Read through the records. Copy each line that has the word "tsys".
---
(* ===== verification/Transparent.v ===== *)
(** A classic cache over a memory is that memory: in atomic mode, every plain
    request gets the response the memory alone would give, whatever the cache
    holds, evicts and fills. *)
From Stdlib Require Import ZArith Lia Bool.
From stdpp Require Import base numbers gmap list.
From S2P Require Import Prelude ReplBase Bitfield AddrRange Indexing CacheBlk Partition Tags TagsInv TagsOps.
From S2P Require Import Bytes MemRequest MemPacket Clocked AbstractMem Serve ClassicCache ClassicOps.
From S2P Require Import ClassicTotal ClassicAccess ClassicServe Coupled AtomicRuns AtomicSends.
Local Open Scope Z_scope.

(** [SimpleMemory] behind the port: its latency is its own. *)
Definition mem_send (gnu : bool) (getLatency : AbstractMemory -> Z) (p : Packet) (m : AbstractMemory) :
    outcome (Packet * Z * AbstractMemory) :=
  let? r := mem_recvAtomic gnu p m in Ok (r.1, getLatency m, r.2).

Section Transparent.
Context {P D I : Type} {RP : ReplacementPolicy P D} {RPL : ReplacementPolicyLaws P D}
  {IP : IndexingPolicy I} {IPL : IndexingLaws I} {SP : ServingPolicy P D}.
Implicit Types s : cc_sys P D I.
Context (junk : Z) (pid_of : Packet -> Z) (gnu : bool) (getLatency : AbstractMemory -> Z).
Context (n lo : Z) (sec : bool).
#[local] Abbreviation no_mshr := (fun (_ : Z) (_ : bool) => @None MSHRView).
#[local] Abbreviation entry s e := (entries (wld (tsys s)) !! e).
#[local] Abbreviation key s o := (key_of (indexingPolicy (tags (tsys s))) o).
#[local] Abbreviation coupled := (coupled lo sec).
#[local] Abbreviation request_for := (request_for lo sec).
#[local] Abbreviation holds := (mem_holds n lo).
#[local] Abbreviation send := (mem_send gnu getLatency).
#[local] Abbreviation result p df := (serve p (window df (pk_addr p - lo) (pk_size p))).
#[local] Abbreviation after p df := (splice df (Z.to_nat (pk_addr p - lo)) (result p df).2).

(** ** What is sent to the memory *)
Lemma send_serves dm m p : holds dm m -> plain_packet p -> 0 <= rq_requestorId (pk_req p) < n ->
  lo <= pk_addr p -> pk_addr p + pk_size p <= lo + vsize dm ->
  let r := serve p (window dm (pk_addr p - lo) (pk_size p)) in
  exists m', send p m = Ok (respond r.1, getLatency m, m') /\ holds (splice dm (Z.to_nat (pk_addr p - lo)) r.2) m'.
Proof.
  intros Hm Hp Hid H1 H2 r. destruct (access_serves gnu n lo dm m p Hm Hp Hid H1 H2) as (m' & E & Hm'). exists m'. split; [|done].
  unfold mem_send, mem_recvAtomic. destruct (pp_flags _ Hp) as (_ & _ & _ & ->). cbn [negb ocheck obind]. by rewrite E.
Qed.

(** A writeback of the bytes [d] at [a]. *)
Lemma send_writeback dm m k a d : holds dm m -> down_packet k WritebackDirty a sec d -> 0 < n -> 0 < vsize d ->
  lo <= a -> a + vsize d <= lo + vsize dm ->
  exists m', send k m = Ok (k, getLatency m, m') /\ holds (splice dm (Z.to_nat (a - lo)) d) m'.
Proof.
  intros Hm [[K1 K2 K3 K4 (F1 & F2 & F4) _] K5 F3 (Q1 & Q2 & Q3 & Q4)] Hn Hd H1 H2. destruct (mh_bounds _ _ _ _ Hm) as (B1 & B2 & B3).
  assert (writeData dm (a - lo) k = Ok (splice dm (Z.to_nat (a - lo)) d)) as Ew.
  { unfold writeData, getConstPtr, pk_getSize, isMaskedWrite. rewrite F2, F3, K4, K5, K1. cbn [ocheck obind].
    rewrite read_bytes_all. cbn [obind negb]. rewrite bool_decide_eq_false_2 by done. cbn [andb negb]. by rewrite write_bytes_Ok by lia. }
  destruct (access_write_Ok n lo dm m k (a - lo) (splice dm (Z.to_nat (a - lo)) d) Hm) as (m' & E & Hm'); try done.
  { by rewrite K1. }
  { rewrite Q1. unfold wbRequestorId. lia. }
  { unfold vsize in *. rewrite splice_length; lia. }
  exists m'. split; [|done]. unfold mem_send, mem_recvAtomic, AbstractMem.access. rewrite F4. cbn [negb ocheck obind]. rewrite K1.
  rewrite !bool_decide_eq_false_2 by done. cbn [orb]. unfold getAddrRange, getAddr, pk_getSize. rewrite F1, F2, K2, K4. cbn [ocheck obind].
  rewrite (subset_Ok gnu n lo dm m) by (done || lia). cbn [ocheck obind]. unfold toHostAddr. rewrite (mh_range _ _ _ _ Hm). cbn [_start plain_range].
  rewrite uwrap_small by lia. cbn [isRead isInvalidate isClean isWrite]. change (isRead WritebackDirty) with false.
  change (isInvalidate WritebackDirty || isClean WritebackDirty) with false. change (isWrite WritebackDirty) with true. cbv iota.
  rewrite E. cbn [obind fst snd]. by rewrite K1.
Qed.

(** An eviction without data ends here. *)
Lemma send_clean m k : pk_cmd k = WritebackClean \/ pk_cmd k = CleanEvict -> cacheResponding k = false ->
  send k m = Ok (k, getLatency m, m).
Proof.
  intros Hc F. unfold mem_send, mem_recvAtomic, AbstractMem.access. rewrite F. cbn [negb ocheck obind]. by destruct Hc as [-> | ->].
Qed.

(** ** Writebacks *)
Context (above : Packet -> Packet) (writeAllocator : option bool).
#[local] Abbreviation T := (cc_sys P D I * AbstractMemory)%type.
#[local] Abbreviation doWritebacks := (@doWritebacksAtomic P D I AbstractMemory send above false).
#[local] Abbreviation sends := (sends send).

Lemma sends_clean l m : Forall (fun k => (pk_cmd k = WritebackClean \/ pk_cmd k = CleanEvict) /\ cacheResponding k = false) l -> sends l m m.
Proof. induction 1 as [|k l [Hc Hr] HF IH]; [done|]. exists k, (getLatency m), m. split; [by apply send_clean|done]. Qed.

(** What a vacated block sent reaches the memory. *)
Lemma sends_landed s dm df e o b l m : coupled None s dm df -> entry s e = Some o -> vacated s o b l -> holds dm m -> 0 < n ->
  exists m', sends l m m' /\ holds (landed lo s o dm) m'.
Proof.
  intros H He Hv Hm Hn. unfold vacated in Hv. unfold landed. destruct (key s o) as [[a sec']|] eqn:Hk.
  - destruct (cp_block _ _ _ _ _ _ H e o a sec' He Hk) as (-> & B1 & B2 & _).
    destruct (key_block _ _ _ _ _ (cp_sound _ _ _ _ _ _ H) He Hk) as (_ & Kp & _ & _ & Kv).
    assert (_secure (ext o) = sec) as Es.
    { destruct (cp_sound _ _ _ _ _ _ H) as [Hi Hac]. by destruct (key_aligned _ _ e o a sec Hi Hac He Hk) as (_ & _ & _ & _ & _ & -> & _). }
    destruct Hv as [_ [_ Hs]]. destruct (isSet DirtyBit (ext o)).
    + destruct Hs as (k & -> & Hd). rewrite Es in Hd. rewrite <- Kv in B2, Kp.
      destruct (send_writeback dm m k a _ Hm Hd Hn Kp B1 B2) as (m' & E & Hm'). exists m'. split; [|done]. by exists k, (getLatency m), m'.
    + exists m. split; [|done]. apply sends_clean. destruct Hs as [_ Hs]. eapply Forall_impl; [exact Hs|].
      intros k (c & Hc & [K1 _ _ _ (_ & _ & F) _]). rewrite K1. by destruct Hc as [-> | ->]; auto.
  - destruct Hv as [_ ->]. by exists m.
Qed.

Lemma sends_room s dm df l v dm' m : coupled None s dm df -> made_room lo s dm l v dm' -> holds dm m -> 0 < n ->
  exists m', sends l m m' /\ holds dm' m'.
Proof.
  intros H [(-> & _ & ->)|(e & o & b & He & Hv & _ & ->)] Hm Hn; [by exists m|]. by eapply sends_landed.
Qed.

(** ** Misses *)

(** The memory answers a miss packet, and is as before. *)
Lemma miss_answered s dm df p c m : let a := blk_addr s (pk_addr p) in
  coupled None s dm df -> request_for s (vsize dm) p -> miss_cmd c -> c <> UpgradeReq -> holds dm m -> maxRequestors (tags (tsys s)) <= n ->
  exists k q m', MemPacket.allocate junk (new_Packet_blk (pk_req p) c (blk_size s)) = Ok k /\ send k m = Ok (q, getLatency m, m') /\ holds dm m' /\
    fill_packet (alone := true) sec s a q /\ pk_req q = pk_req p /\ pk_cmd q = responseCommand c /\ hasSharers q = false /\
    (isRead (pk_cmd q) = true -> pk_data q = window dm (a - lo) (blk_size s)).
Proof.
  intros a H R Hc Hup Hm Hn. destruct (miss_addr lo sec None s dm df p H R c) as (E1 & E2 & E3 & E4 & E5 & E6).
  destruct (coupled_line _ _ _ _ _ _ H) as (j & K1 & K2 & K3 & _). fold a in E1, E5, E6. set (k0 := new_Packet_blk _ _ _) in *.
  destruct (request_block _ _ _ _ _ _ _ H R) as (Ha & A1 & A2 & Hb & _). fold a in Ha, A1, A2, Hb. pose proof (rf_id _ _ _ _ _ R) as Hid.
  destruct (isRead c) eqn:Hrd.
  - destruct (miss_read junk lo sec None s dm df p H R c Hc Hrd) as [Eal Hp]. fold k0 in Eal, Hp. set (k := set_flag _ _) in *.
    destruct (send_serves dm m k Hm Hp) as (m' & Es & Hm').
    { change (pk_req k) with (pk_req p). lia. }
    { change (pk_addr k) with (pk_addr k0). lia. }
    { change (pk_addr k) with (pk_addr k0). change (pk_size k) with (pk_size k0). lia. }
    change (pk_addr k) with (pk_addr k0) in Es, Hm'. change (pk_size k) with (pk_size k0) in Es, Hm'. rewrite E1, E3 in Es, Hm'.
    assert (forall w, serve k w = (with_payload w k, w)) as Esv.
    { intros w. unfold serve. change (pk_cmd k) with c. destruct Hc as [-> | [-> | [-> | [-> | ->]]]]; done. }
    rewrite Esv in Es, Hm'. cbn [fst snd] in *. rewrite splice_window in Hm' by lia.
    exists k. eexists _, m'. split; [done|]. split; [exact Es|]. split; [done|].
    set (w := window dm (a - lo) (blk_size s)) in *. set (q := respond (with_payload w k)).
    assert (pk_cmd q = responseCommand c) as Eq by done.
    assert (pk_flags q = 0x2300) as Ef by (unfold q, respond, clear_flag, k, set_flag; cbn [pk_flags with_flags with_cmd with_payload with_bytes]; by rewrite E4).
    assert (vsize w = blk_size s) as Lw by (apply window_length; lia).
    assert (hasSharers q = false) as Hsh by (unfold hasSharers, has_flag; by rewrite Ef).
    split; [|by split_and!].
    constructor; unfold has_flag; rewrite ?Eq, ?Ef, ?Hsh; try done; [by destruct Hc as [-> | [-> | [-> | [-> | ->]]]]|].
    left. unfold isMaskedWrite. rewrite Eq. destruct Hc as [-> | [-> | [-> | [-> | ->]]]]; try done; by split_and!.
  - assert (c = InvalidateReq) as -> by (destruct Hc as [-> | [-> | [-> | [-> | ->]]]]; done).
    exists k0, (respond k0), m. assert (pk_cmd k0 = InvalidateReq) as Ek by done.
    split; [by apply (miss_bare junk s p InvalidateReq)|]. split.
    + unfold mem_send, mem_recvAtomic, AbstractMem.access, cacheResponding, has_flag. rewrite E4. cbn [negb ocheck obind]. rewrite Ek.
      rewrite !bool_decide_eq_false_2 by done. cbn [orb]. unfold getAddrRange. rewrite E5. unfold pk_getSize, has_flag. rewrite E4, E3.
      change (fl_isSet 768 CACHE_RESPONDING) with false. change (fl_isSet 768 VALID_SIZE) with true. cbn [negb ocheck obind].
      rewrite (subset_Ok gnu n lo dm m) by (done || lia). cbn [ocheck obind].
      change (isRead InvalidateReq) with false. change (isInvalidate InvalidateReq || isClean InvalidateReq) with true.
      change (isWrite InvalidateReq) with false. cbn [negb ocheck obind fst snd]. rewrite Ek. unfold makeResponse. rewrite Ek. cbn [ocheck obind].
      unfold respond. by rewrite Ek.
    + split; [done|]. assert (pk_cmd (respond k0) = InvalidateResp) as Er by (unfold respond; by rewrite Ek).
      assert (pk_flags (respond k0) = 0x300) as Ef by (unfold respond, clear_flag; cbn [pk_flags with_flags with_cmd]; by rewrite E4).
      assert (hasSharers (respond k0) = false) as Hsh by (unfold hasSharers, has_flag; by rewrite Ef).
      split; [|rewrite Er; by split_and!]. constructor; unfold has_flag; rewrite ?Er, ?Ef, ?Hsh; try done. right. by auto.
Qed.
---
[Solution for this problem]
#[local] Abbreviation entry s e := (entries (wld (tsys s)) !! e).
#[local] Abbreviation key s o := (key_of (indexingPolicy (tags (tsys s))) o).
  coupled None s dm df -> request_for s (vsize dm) p -> miss_cmd c -> c <> UpgradeReq -> holds dm m -> maxRequestors (tags (tsys s)) <= n ->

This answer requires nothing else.